Stored data entries -
--- START ---

(** The callback of [devices.map] at line 115, which builds one node. *)
Definition nodeOf (device : Device.t) : M Random (GraphNode.t IconComponent) :=
  let icon := getDeviceIcon (Device.type device) in
  r1 <- Math_random ;;
  r2 <- Math_random ;;
  ret {| GraphNode.id := Device.id device;
         GraphNode.name := Device.name device;
         GraphNode.type := Device.type device;
         GraphNode.status := Device.status device;
         GraphNode.val := 1%float;
         GraphNode.icon := icon;
         GraphNode.location :=
           {| Location.lat := (r1 * 180 - 90)%float;
              Location.lng := (r2 * 360 - 180)%float |} |}.

(** The callback of [useMemo], lines 114-170. *)
Definition graphData (devices : list Device.t) : M Random (GraphData.t IconComponent) :=
  nodes <- JS.map nodeOf devices ;;
  links <- withLocal [] (buildLinks devices) ;;
  ret {| GraphData.nodes := nodes; GraphData.links := links |}.

End NetworkMap.

(** ** The contents of [links] after each step, as plain lists *)

Definition hubLink (gateway device : Device.t) : GraphLink.t :=
  {| GraphLink.source := Device.id gateway;
     GraphLink.target := Device.id device;
     GraphLink.type := "straight";
     GraphLink.animated := bool_decide (Device.status device = "online") |}.

(** A link from [a] to [b] that is animated when both are online. *)
Definition pairLink (a b : Device.t) : GraphLink.t :=
  {| GraphLink.source := Device.id a;
     GraphLink.target := Device.id b;
     GraphLink.type := "straight";
     GraphLink.animated :=
       bool_decide (Device.status a = "online")
       && bool_decide (Device.status b = "online") |}.

Definition hubLinks (devices : list Device.t) : list GraphLink.t :=
  match devices with
  | [] => []
  | gateway :: rest => hubLink gateway <$> rest
  end.

Definition chainLinks (switches : list Device.t) : list GraphLink.t :=
  zip_with pairLink switches (drop 1 switches).

Fixpoint attachFrom (switches : list Device.t) (idx : nat)
    (servers : list Device.t) : list GraphLink.t :=
  match servers with
  | [] => []
  | server :: rest =>
      match index switches (rem idx (length switches)) with
      | Some sw => pairLink server sw :: attachFrom switches (S idx) rest
      | None => attachFrom switches (S idx) rest
      end
  end.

--- END ---

WHAT YOU WILL DO -
Set the data down again in full, exactly as given.

ANSWER BELOW -
(** The callback of [devices.map] at line 115, which builds one node. *)
Definition nodeOf (device : Device.t) : M Random (GraphNode.t IconComponent) :=
  let icon := getDeviceIcon (Device.type device) in
  r1 <- Math_random ;;
  r2 <- Math_random ;;
  ret {| GraphNode.id := Device.id device;
         GraphNode.name := Device.name device;
         GraphNode.type := Device.type device;
         GraphNode.status := Device.status device;
         GraphNode.val := 1%float;
         GraphNode.icon := icon;
         GraphNode.location :=
           {| Location.lat := (r1 * 180 - 90)%float;
              Location.lng := (r2 * 360 - 180)%float |} |}.

(** The callback of [useMemo], lines 114-170. *)
Definition graphData (devices : list Device.t) : M Random (GraphData.t IconComponent) :=
  nodes <- JS.map nodeOf devices ;;
  links <- withLocal [] (buildLinks devices) ;;
  ret {| GraphData.nodes := nodes; GraphData.links := links |}.

End NetworkMap.

(** ** The contents of [links] after each step, as plain lists *)

Definition hubLink (gateway device : Device.t) : GraphLink.t :=
  {| GraphLink.source := Device.id gateway;
     GraphLink.target := Device.id device;
     GraphLink.type := "straight";
     GraphLink.animated := bool_decide (Device.status device = "online") |}.

(** A link from [a] to [b] that is animated when both are online. *)
Definition pairLink (a b : Device.t) : GraphLink.t :=
  {| GraphLink.source := Device.id a;
     GraphLink.target := Device.id b;
     GraphLink.type := "straight";
     GraphLink.animated :=
       bool_decide (Device.status a = "online")
       && bool_decide (Device.status b = "online") |}.

Definition hubLinks (devices : list Device.t) : list GraphLink.t :=
  match devices with
  | [] => []
  | gateway :: rest => hubLink gateway <$> rest
  end.

Definition chainLinks (switches : list Device.t) : list GraphLink.t :=
  zip_with pairLink switches (drop 1 switches).

Fixpoint attachFrom (switches : list Device.t) (idx : nat)
    (servers : list Device.t) : list GraphLink.t :=
  match servers with
  | [] => []
  | server :: rest =>
      match index switches (rem idx (length switches)) with
      | Some sw => pairLink server sw :: attachFrom switches (S idx) rest
      | None => attachFrom switches (S idx) rest
      end
  end.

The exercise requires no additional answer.